Aim of the task -> Somewhere below are a line with "- unfold in_range" and a later line with "intros Hp Hin". Output exactly those lines and all lines between them.

Record set ->
Lemma extract_spec W src o w :
  0 <= o -> 0 <= w -> o + w <= W ->
  extract W src o w = Ok ((src / 2 ^ o) mod 2 ^ w, o + w).
Proof.
  intros Ho Hw Hle. unfold extract. rewrite (proj2 (Z.ltb_ge _ _)) by lia.
  do 2 f_equal. rewrite Z.shiftr_div_pow2 by done. unfold fieldMask, wrap.
  destruct (Z.leb_spec W w).
  - assert (w = W) as -> by lia. rewrite Z.land_ones by lia. apply Z.mod_mod.
    pose proof (Z.pow_pos_nonneg 2 W). lia.
  - rewrite Z.shiftl_1_l.
    replace (2 ^ w - 1) with (Z.ones w) by (rewrite Z.ones_equiv; lia).
    rewrite Z.land_ones by lia. apply Z.mod_mod. pose proof (Z.pow_pos_nonneg 2 w). lia.
Qed.

Lemma extracts_packed W sets d o :
  0 <= o -> in_range o d -> Forall fits sets -> o + total_width (map fst sets) <= W ->
  extracts W (d + 2 ^ o * packed_value sets) o (map fst sets) = Ok (map snd sets).
Proof.
  revert d o. induction sets as [|[w r] sets IH]; intros d o Ho Hd Hf Hle; simpl; [done|].
  apply Forall_cons in Hf as [[Hw Hr] Hf]. simpl in Hw, Hr, Hle.
  destruct (packed_value_range _ Hf) as [_ Htw].
  rewrite extract_spec by lia. simpl.
  replace (d + 2 ^ o * (r + 2 ^ w * packed_value sets))
    with ((d + 2 ^ o * r) + 2 ^ (o + w) * packed_value sets) by (rewrite Z.pow_add_r by lia; lia).
  rewrite IH; [|lia| |done|lia].
  - simpl. do 2 f_equal.
    assert ((d + 2 ^ o * r + 2 ^ (o + w) * packed_value sets) / 2 ^ o =
            r + packed_value sets * 2 ^ w) as ->.
    { pose proof (Z.pow_pos_nonneg 2 o). rewrite Z.pow_add_r by lia.
      replace (d + 2 ^ o * r + 2 ^ o * 2 ^ w * packed_value sets)
        with (d + (r + packed_value sets * 2 ^ w) * 2 ^ o) by lia.
      rewrite Z.div_add, (Z.div_small d) by (apply Hd || lia). lia. }
    rewrite Z.mod_add by (pose proof (Z.pow_pos_nonneg 2 w); lia).
    by apply Z.mod_small.
  - unfold in_range in *. rewrite Z.pow_add_r by lia. pose proof (Z.pow_pos_nonneg 2 o). nia.
Qed.

(** ** Flags *)
Section Flags.
Context {E : Type} `{EqDecision E} `{PermissionTraits E}.
Variables (width : Z) (prefix : str).
Hypothesis width_nonneg : 0 <= width.
Context (bit : E -> Z).
Hypothesis entry_bits : forall e, e ∈ map fst entries -> enum_value e = 2 ^ bit e /\ 0 <= bit e < width.
(** No two spellings of the set's flags coincide. *)
Hypothesis flags_distinct : NoDup (getFlags (E := E) prefix).

Lemma find_binding b :
  b ∈ getFlagBindings (E := E) prefix ->
  List.find (fun b' => flag b' == flag b) (getFlagBindings prefix) = Some b.
Proof.
  unfold getFlags in flags_distinct. revert flags_distinct.
  induction (getFlagBindings prefix) as [|x l IH]; simpl; [set_solver|].
  intros [Hx Hnd]%NoDup_cons [->|Hin]%elem_of_cons; [by rewrite eqb_refl|].
  destruct (flag x == flag b) eqn:Eq; bsimpl; [|by apply IH].
  exfalso. apply Hx. rewrite Eq. apply list_elem_of_fmap. eauto.
Qed.

Lemma applyFlag_binding p b :
  b ∈ getFlagBindings (E := E) prefix ->
  applyFlag width prefix p (flag b) =
  (match operation b with
   | Grant => grant p (permission b) | Revoke => revoke width p (permission b) end, true).
Proof. intros Hb. unfold applyFlag. by rewrite find_binding. Qed.

Lemma binding_of_entry e s :
  (e, s) ∈ entries ->
  mkBinding (basePrefix prefix ++ s) e Grant s ∈ getFlagBindings prefix /\
  mkBinding (allowFullPrefix prefix ++ s) e Grant s ∈ getFlagBindings prefix /\
  mkBinding (denyFullPrefix prefix ++ s) e Revoke s ∈ getFlagBindings prefix.
Proof.
  intros Hin. unfold getFlagBindings. split_and!; apply list_elem_of_In, in_flat_map;
    exists (e, s); (split; [by apply list_elem_of_In|simpl; tauto]).
Qed.

Lemma entry_known e s : (e, s) ∈ entries -> e ∈ map fst entries.
Proof. intros H'. apply list_elem_of_fmap. by exists (e, s). Qed.

(** One printed flag sets its bit to the printed value and nothing else. *)
Lemma applyFlag_printed p m e s i :
  in_range width p -> (e, s) ∈ entries -> 0 <= i ->
  let p' := fst (applyFlag width prefix p
    ((if has m e then allowFullPrefix prefix else denyFullPrefix prefix) ++ s)) in
  in_range width p' /\
  Z.testbit p' i = if bit e =? i then Z.testbit m i else Z.testbit p i.
Proof.
  intros Hp Hin Hi. destruct (binding_of_entry _ _ Hin) as (_ & Ha & Hd).
  pose proof (entry_known _ _ Hin) as Hk.
  rewrite (has_bit width bit (fun e => e ∈ map fst entries)) by done.
  destruct (Z.testbit m (bit e)) eqn:Em.
  - pose proof (applyFlag_binding p _ Ha) as Hf. cbn [flag operation permission] in Hf.
    rewrite Hf. simpl. split; [by apply (grant_range width width_nonneg bit (fun e => e ∈ map fst entries))|].
    rewrite (grant_bits width bit (fun e => e ∈ map fst entries)) by done. destruct (Z.eqb_spec (bit e) i) as [<-|]; [by rewrite orb_true_r|by rewrite orb_false_r].
  - pose proof (applyFlag_binding p _ Hd) as Hf. cbn [flag operation permission] in Hf.
    rewrite Hf. simpl. split; [by apply (revoke_range width width_nonneg bit (fun e => e ∈ map fst entries))|].
    rewrite (revoke_bits width width_nonneg bit (fun e => e ∈ map fst entries)) by done. destruct (Z.eqb_spec (bit e) i) as [<-|]; [by rewrite andb_false_r|by rewrite andb_true_r].
Qed.

Lemma applyFlags_printed l p m i :
  in_range width p -> (forall x, x ∈ l -> x ∈ entries) -> 0 <= i ->
  let p' := applyFlags width prefix p (map (fun '(e, s) =>
    (if has m e then allowFullPrefix prefix else denyFullPrefix prefix) ++ s) l) in
  in_range width p' /\
  Z.testbit p' i = if existsb (fun '(e, _) => bit e =? i) l then Z.testbit m i else Z.testbit p i.
Proof.
  intros Hp Hl Hi. revert p Hp. induction l as [|[e s] l IH]; intros p Hp; simpl; [done|].
  assert ((e, s) ∈ entries) as Hin by (apply Hl; set_solver).
  destruct (applyFlag_printed p m e s i Hp Hin Hi) as [Hr Hb].
  destruct (IH ltac:(intros; apply Hl; set_solver) _ Hr) as [Hr' Hb'].
  split; [exact Hr'|]. unfold applyFlags in *. rewrite Hb', Hb.
  by destruct (bit e =? i), (existsb _ l).
Qed.
End Flags.

#[export] Instance FilePermissions_ok : PermissionTraitsOk FilePermissions 16.
Proof.
  split; [|by apply (bool_decide_unpack _); vm_compute].
  exists (fun e => match e with FPreview => 0 | FUpload => 1 | FDownload => 2 | FOverwrite => 3
    | FRename => 4 | FDelete => 5 | FMove => 6 | FCopy => 7 end).
  split; [|by intros [] [] _ _ ?].
  by intros [] _.
Qed.

#[export] Instance DirectoryPermissions_ok : PermissionTraitsOk DirectoryPermissions 16.
Proof.
  split; [|by apply (bool_decide_unpack _); vm_compute].
  exists (fun e => match e with DList => 0 | DUpload => 1 | DDownload => 2 | DTouch => 3
    | DDelete => 4 | DRename => 5 | DMove => 6 | DCopy => 7 end).
  split; [|by intros [] [] _ _ ?].
  by intros [] _.
Qed.

#[export] Instance SharePermissions_ok : PermissionTraitsOk SharePermissions 8.
Proof.
  split; [|by apply (bool_decide_unpack _); vm_compute].
  exists (fun e => match e with SInternal => 0 | SPublic => 1 | SPublicWithValidation => 2 end).
  split; [|by intros [] [] _ _ ?].
  by intros [] _.
Qed.

(** ** Properties *)

(** Packing and unpacking a module are inverse to each other, on every list
    of sets that fits: [pack] succeeds exactly when the widths add up to at most
    the mask's width (otherwise it throws the width error), and [unpack] of the
    packed mask returns every set unchanged. *)
Theorem module_pack_unpack W sets :
  Forall fits sets -> sets <> [] ->
  (W < total_width (map fst sets) -> pack W sets = Err BitWidthExceeds) /\
  (total_width (map fst sets) <= W ->
   exists mask, pack W sets = Ok mask /\ in_range (total_width (map fst sets)) mask /\
                unpack W mask (map fst sets) = Ok (map snd sets)).
Proof.
  intros Hf Hne. assert (in_range 0 0) as H0 by (unfold in_range; lia).
  unfold pack, unpack. rewrite appends_spec by (done || lia). rewrite Z.add_0_l. split; intros Hle.
  - rewrite (proj2 (Z.ltb_lt _ _)) by done. by destruct sets.
  - rewrite (proj2 (Z.ltb_ge _ _)) by done. eexists. split; [reflexivity|].
    pose proof (extracts_packed W sets 0 0 ltac:(lia) H0 Hf ltac:(lia)) as Hx.
    rewrite Z.pow_0_r, Z.mul_1_l, Z.add_0_l in *.
    split; [by apply packed_value_range|done].
Qed.

Lemma module_pack_unpack_witness :
  Files_toMask Files_Editor = Ok (Z.lor 223 (Z.shiftl 5 16)) /\
  exists mask, pack 32 [(16, 223); (8, 5)] = Ok mask /\ in_range 24 mask /\
               unpack 32 mask [16; 8] = Ok [223; 5].
Proof.
  split; [vm_compute; reflexivity|].
  apply (module_pack_unpack 32 [(16, 223); (8, 5)]).
  - repeat constructor; vm_compute; congruence.
  - discriminate.
  - vm_compute. congruence.
Defined.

Exercise solution ->
  - unfold in_range in *. rewrite Z.pow_add_r by lia. pose proof (Z.pow_pos_nonneg 2 o). nia.
Qed.

(** ** Flags *)
Section Flags.
Context {E : Type} `{EqDecision E} `{PermissionTraits E}.
Variables (width : Z) (prefix : str).
Hypothesis width_nonneg : 0 <= width.
Context (bit : E -> Z).
Hypothesis entry_bits : forall e, e ∈ map fst entries -> enum_value e = 2 ^ bit e /\ 0 <= bit e < width.
(** No two spellings of the set's flags coincide. *)
Hypothesis flags_distinct : NoDup (getFlags (E := E) prefix).

Lemma find_binding b :
  b ∈ getFlagBindings (E := E) prefix ->
  List.find (fun b' => flag b' == flag b) (getFlagBindings prefix) = Some b.
Proof.
  unfold getFlags in flags_distinct. revert flags_distinct.
  induction (getFlagBindings prefix) as [|x l IH]; simpl; [set_solver|].
  intros [Hx Hnd]%NoDup_cons [->|Hin]%elem_of_cons; [by rewrite eqb_refl|].
  destruct (flag x == flag b) eqn:Eq; bsimpl; [|by apply IH].
  exfalso. apply Hx. rewrite Eq. apply list_elem_of_fmap. eauto.
Qed.

Lemma applyFlag_binding p b :
  b ∈ getFlagBindings (E := E) prefix ->
  applyFlag width prefix p (flag b) =
  (match operation b with
   | Grant => grant p (permission b) | Revoke => revoke width p (permission b) end, true).
Proof. intros Hb. unfold applyFlag. by rewrite find_binding. Qed.

Lemma binding_of_entry e s :
  (e, s) ∈ entries ->
  mkBinding (basePrefix prefix ++ s) e Grant s ∈ getFlagBindings prefix /\
  mkBinding (allowFullPrefix prefix ++ s) e Grant s ∈ getFlagBindings prefix /\
  mkBinding (denyFullPrefix prefix ++ s) e Revoke s ∈ getFlagBindings prefix.
Proof.
  intros Hin. unfold getFlagBindings. split_and!; apply list_elem_of_In, in_flat_map;
    exists (e, s); (split; [by apply list_elem_of_In|simpl; tauto]).
Qed.

Lemma entry_known e s : (e, s) ∈ entries -> e ∈ map fst entries.
Proof. intros H'. apply list_elem_of_fmap. by exists (e, s). Qed.

(** One printed flag sets its bit to the printed value and nothing else. *)
Lemma applyFlag_printed p m e s i :
  in_range width p -> (e, s) ∈ entries -> 0 <= i ->
  let p' := fst (applyFlag width prefix p
    ((if has m e then allowFullPrefix prefix else denyFullPrefix prefix) ++ s)) in
  in_range width p' /\
  Z.testbit p' i = if bit e =? i then Z.testbit m i else Z.testbit p i.
Proof.
  intros Hp Hin Hi. destruct (binding_of_entry _ _ Hin) as (_ & Ha & Hd).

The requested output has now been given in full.